Problem: The data below holds a line containing "Lemma parse_group_fields g" and a line containing "H|]. intros f"; please quote exactly those two lines and every line between them, and nothing else.

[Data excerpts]
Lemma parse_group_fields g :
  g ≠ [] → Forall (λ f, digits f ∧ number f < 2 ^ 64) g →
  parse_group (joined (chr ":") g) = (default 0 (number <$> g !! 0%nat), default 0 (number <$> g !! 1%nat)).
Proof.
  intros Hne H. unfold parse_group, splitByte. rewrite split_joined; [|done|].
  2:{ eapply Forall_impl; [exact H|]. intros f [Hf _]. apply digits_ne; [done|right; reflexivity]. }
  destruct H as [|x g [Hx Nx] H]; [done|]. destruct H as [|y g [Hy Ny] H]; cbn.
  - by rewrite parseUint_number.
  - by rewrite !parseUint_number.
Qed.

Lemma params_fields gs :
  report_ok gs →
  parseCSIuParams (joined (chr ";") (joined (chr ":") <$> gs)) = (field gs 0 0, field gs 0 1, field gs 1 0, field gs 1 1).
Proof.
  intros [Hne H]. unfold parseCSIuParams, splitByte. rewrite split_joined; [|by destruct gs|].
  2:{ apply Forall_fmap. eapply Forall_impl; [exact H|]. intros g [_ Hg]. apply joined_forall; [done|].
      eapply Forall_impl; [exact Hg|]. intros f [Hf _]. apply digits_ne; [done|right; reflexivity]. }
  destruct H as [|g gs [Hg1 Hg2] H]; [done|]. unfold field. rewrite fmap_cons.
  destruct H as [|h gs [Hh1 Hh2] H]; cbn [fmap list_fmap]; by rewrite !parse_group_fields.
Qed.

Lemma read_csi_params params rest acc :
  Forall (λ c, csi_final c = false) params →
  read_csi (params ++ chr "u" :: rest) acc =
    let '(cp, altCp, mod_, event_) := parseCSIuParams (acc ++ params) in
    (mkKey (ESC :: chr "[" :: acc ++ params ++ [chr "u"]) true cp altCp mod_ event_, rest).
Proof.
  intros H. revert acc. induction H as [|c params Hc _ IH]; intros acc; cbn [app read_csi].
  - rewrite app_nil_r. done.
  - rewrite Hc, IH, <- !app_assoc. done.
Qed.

* * *

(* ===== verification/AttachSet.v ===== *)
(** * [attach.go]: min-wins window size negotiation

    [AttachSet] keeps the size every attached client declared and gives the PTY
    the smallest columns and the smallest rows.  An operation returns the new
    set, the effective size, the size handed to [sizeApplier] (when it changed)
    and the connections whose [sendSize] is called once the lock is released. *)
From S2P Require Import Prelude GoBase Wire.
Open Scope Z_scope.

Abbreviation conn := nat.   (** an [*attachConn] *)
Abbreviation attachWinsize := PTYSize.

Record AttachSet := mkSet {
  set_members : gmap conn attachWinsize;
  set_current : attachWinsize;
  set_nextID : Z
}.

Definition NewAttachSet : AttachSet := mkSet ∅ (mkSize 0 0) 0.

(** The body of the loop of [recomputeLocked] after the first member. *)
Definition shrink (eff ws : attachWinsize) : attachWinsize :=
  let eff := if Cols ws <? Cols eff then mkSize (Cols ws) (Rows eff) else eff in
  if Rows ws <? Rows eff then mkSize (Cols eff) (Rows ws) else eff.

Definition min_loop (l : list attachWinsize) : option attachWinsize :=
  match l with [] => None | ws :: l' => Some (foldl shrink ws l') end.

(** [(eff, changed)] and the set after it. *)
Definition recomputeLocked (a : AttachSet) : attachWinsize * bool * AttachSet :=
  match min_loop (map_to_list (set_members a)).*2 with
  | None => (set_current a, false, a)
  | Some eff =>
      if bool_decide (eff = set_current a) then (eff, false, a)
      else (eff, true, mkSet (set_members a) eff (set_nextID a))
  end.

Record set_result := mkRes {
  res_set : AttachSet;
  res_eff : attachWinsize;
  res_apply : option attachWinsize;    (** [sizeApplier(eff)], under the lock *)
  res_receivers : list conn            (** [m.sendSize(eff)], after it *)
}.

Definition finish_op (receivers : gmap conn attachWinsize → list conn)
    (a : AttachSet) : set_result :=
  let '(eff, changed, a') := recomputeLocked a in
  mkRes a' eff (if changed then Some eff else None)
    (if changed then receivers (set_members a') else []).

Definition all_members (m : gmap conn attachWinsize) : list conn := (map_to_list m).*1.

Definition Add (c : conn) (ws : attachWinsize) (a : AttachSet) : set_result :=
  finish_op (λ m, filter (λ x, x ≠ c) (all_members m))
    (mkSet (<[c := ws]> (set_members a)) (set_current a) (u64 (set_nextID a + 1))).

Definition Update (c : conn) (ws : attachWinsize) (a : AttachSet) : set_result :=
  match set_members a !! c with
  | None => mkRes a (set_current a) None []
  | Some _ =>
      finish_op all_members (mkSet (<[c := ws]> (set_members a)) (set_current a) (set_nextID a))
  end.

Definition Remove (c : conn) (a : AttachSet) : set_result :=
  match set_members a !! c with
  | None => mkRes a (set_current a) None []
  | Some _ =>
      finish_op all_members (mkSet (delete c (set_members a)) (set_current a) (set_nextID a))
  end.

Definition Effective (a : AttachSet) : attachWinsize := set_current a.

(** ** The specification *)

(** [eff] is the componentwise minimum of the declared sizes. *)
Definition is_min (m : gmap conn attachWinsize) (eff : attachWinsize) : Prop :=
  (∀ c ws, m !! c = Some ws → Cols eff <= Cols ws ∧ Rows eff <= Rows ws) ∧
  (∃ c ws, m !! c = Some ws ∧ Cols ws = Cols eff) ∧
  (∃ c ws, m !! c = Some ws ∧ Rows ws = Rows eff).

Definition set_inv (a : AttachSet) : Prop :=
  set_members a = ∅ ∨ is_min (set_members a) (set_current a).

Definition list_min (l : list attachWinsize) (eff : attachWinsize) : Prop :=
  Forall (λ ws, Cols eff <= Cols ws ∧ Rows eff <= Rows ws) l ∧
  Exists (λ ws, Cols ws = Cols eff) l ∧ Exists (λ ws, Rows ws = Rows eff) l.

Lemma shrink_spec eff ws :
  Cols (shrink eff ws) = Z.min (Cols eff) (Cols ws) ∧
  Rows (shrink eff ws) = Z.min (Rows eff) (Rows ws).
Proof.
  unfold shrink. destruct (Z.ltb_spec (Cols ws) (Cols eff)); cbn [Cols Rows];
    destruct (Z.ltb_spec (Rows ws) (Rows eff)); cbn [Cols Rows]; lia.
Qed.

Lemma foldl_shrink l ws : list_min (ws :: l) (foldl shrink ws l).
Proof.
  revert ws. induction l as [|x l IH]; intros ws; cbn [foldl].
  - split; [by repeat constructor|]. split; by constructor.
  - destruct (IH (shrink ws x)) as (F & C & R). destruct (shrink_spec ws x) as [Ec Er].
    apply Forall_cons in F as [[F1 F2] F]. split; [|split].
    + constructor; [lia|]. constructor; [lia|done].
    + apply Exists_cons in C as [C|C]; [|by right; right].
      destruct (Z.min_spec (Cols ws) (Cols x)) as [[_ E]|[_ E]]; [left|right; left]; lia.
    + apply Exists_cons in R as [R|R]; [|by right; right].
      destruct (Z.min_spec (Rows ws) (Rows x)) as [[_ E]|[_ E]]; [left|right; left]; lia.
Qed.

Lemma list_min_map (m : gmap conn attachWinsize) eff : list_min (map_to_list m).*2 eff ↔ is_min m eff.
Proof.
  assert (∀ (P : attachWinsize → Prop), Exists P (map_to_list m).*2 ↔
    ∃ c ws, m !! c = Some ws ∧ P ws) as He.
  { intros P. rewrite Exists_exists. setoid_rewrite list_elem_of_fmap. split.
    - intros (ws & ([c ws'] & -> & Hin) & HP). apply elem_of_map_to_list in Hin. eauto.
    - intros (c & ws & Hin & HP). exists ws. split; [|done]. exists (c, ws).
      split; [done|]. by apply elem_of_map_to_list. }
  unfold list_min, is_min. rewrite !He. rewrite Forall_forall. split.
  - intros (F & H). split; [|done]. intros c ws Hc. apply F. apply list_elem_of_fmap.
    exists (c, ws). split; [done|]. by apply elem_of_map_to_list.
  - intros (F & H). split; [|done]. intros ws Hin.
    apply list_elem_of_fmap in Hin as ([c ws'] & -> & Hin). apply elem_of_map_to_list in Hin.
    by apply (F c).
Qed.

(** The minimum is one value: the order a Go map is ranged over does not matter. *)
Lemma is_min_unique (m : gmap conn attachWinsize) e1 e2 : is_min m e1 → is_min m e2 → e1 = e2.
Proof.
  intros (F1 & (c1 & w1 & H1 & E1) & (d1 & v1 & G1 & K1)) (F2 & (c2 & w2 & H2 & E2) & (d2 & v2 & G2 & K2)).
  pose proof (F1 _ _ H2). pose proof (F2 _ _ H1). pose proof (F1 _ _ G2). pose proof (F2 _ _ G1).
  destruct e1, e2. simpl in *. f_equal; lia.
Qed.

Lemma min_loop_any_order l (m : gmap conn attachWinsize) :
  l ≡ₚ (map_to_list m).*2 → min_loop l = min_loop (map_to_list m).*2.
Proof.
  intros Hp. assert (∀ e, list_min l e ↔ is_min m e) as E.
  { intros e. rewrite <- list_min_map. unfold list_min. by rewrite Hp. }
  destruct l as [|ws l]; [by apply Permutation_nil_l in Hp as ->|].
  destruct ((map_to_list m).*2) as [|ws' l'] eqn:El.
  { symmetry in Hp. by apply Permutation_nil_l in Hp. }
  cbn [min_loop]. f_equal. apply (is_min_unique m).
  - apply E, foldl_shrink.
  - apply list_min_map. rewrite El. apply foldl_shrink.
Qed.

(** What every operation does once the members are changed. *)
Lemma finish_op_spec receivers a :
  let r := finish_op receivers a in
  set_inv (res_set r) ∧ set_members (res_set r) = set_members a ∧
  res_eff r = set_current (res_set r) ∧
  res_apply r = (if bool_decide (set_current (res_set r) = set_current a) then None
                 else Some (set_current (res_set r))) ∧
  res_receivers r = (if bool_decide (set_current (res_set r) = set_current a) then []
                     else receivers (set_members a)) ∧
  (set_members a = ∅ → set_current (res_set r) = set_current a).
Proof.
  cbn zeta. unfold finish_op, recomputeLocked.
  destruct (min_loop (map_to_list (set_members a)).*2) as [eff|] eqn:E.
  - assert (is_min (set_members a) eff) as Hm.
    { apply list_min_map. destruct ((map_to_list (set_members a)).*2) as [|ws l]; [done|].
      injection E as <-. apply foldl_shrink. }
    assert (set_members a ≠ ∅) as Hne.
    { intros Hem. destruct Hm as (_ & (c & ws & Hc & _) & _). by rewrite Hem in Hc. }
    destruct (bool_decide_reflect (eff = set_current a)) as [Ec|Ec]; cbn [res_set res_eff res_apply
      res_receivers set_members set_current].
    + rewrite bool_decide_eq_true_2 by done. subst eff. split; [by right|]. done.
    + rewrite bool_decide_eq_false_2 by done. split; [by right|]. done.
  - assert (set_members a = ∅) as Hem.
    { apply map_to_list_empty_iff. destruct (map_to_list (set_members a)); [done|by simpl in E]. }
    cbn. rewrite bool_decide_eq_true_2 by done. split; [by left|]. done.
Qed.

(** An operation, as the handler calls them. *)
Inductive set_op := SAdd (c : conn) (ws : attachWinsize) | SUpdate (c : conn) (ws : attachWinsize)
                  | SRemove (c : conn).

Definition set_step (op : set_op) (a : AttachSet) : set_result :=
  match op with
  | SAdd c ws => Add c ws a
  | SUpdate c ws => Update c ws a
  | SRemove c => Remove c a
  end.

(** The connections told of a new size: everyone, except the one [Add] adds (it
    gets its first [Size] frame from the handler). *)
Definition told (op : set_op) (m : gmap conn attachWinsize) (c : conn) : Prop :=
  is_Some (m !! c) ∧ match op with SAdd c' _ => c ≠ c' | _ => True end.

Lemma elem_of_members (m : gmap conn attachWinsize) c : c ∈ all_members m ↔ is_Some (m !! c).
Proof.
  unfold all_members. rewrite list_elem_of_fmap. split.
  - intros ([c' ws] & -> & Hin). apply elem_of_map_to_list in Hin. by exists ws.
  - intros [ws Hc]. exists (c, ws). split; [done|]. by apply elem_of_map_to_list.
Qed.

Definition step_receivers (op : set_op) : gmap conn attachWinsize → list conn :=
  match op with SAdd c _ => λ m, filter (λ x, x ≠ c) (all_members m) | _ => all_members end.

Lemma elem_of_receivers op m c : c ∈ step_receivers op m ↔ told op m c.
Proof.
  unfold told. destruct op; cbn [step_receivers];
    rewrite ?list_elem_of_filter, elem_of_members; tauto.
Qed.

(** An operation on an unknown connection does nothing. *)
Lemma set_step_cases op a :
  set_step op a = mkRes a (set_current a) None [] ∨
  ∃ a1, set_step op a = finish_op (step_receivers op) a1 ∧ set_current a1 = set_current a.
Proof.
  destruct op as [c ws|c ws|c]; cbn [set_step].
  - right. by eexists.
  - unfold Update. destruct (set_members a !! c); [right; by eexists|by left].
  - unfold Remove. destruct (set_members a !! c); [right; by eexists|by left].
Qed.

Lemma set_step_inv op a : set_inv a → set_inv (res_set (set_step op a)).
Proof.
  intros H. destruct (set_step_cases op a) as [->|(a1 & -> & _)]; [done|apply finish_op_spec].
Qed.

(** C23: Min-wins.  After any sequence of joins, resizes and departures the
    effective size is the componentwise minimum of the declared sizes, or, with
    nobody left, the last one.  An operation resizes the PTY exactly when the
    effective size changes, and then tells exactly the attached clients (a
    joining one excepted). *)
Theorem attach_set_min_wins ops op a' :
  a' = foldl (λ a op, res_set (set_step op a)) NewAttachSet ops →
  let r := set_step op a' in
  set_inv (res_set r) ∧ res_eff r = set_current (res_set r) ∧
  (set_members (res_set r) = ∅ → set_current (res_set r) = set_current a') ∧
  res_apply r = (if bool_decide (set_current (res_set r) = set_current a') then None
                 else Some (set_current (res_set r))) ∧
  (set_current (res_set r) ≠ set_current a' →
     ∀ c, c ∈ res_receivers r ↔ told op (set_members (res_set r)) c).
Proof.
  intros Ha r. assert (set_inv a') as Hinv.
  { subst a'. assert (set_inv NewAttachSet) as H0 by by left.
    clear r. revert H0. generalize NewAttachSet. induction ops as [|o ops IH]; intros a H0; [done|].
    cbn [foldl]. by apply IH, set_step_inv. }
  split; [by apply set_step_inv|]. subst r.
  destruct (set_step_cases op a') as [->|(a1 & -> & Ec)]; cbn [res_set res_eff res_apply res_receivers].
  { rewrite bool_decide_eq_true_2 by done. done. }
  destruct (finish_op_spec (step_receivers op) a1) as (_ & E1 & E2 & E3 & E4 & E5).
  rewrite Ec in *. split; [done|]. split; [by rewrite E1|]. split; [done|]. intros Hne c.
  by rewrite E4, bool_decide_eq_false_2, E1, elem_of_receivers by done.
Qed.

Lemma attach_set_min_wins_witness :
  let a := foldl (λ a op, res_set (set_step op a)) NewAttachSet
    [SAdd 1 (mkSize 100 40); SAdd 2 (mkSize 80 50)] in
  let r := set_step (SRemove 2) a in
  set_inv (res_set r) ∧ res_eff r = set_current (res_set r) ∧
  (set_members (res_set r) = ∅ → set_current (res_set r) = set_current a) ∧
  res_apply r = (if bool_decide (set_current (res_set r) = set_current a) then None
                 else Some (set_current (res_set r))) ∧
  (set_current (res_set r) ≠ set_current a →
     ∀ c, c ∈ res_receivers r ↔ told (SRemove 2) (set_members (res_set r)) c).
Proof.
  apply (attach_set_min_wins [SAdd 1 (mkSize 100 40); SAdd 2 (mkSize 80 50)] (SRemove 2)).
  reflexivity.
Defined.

Solution for this task:
Lemma parse_group_fields g :
  g ≠ [] → Forall (λ f, digits f ∧ number f < 2 ^ 64) g →
  parse_group (joined (chr ":") g) = (default 0 (number <$> g !! 0%nat), default 0 (number <$> g !! 1%nat)).
Proof.
  intros Hne H. unfold parse_group, splitByte. rewrite split_joined; [|done|].
  2:{ eapply Forall_impl; [exact H|]. intros f [Hf _]. apply digits_ne; [done|right; reflexivity]. }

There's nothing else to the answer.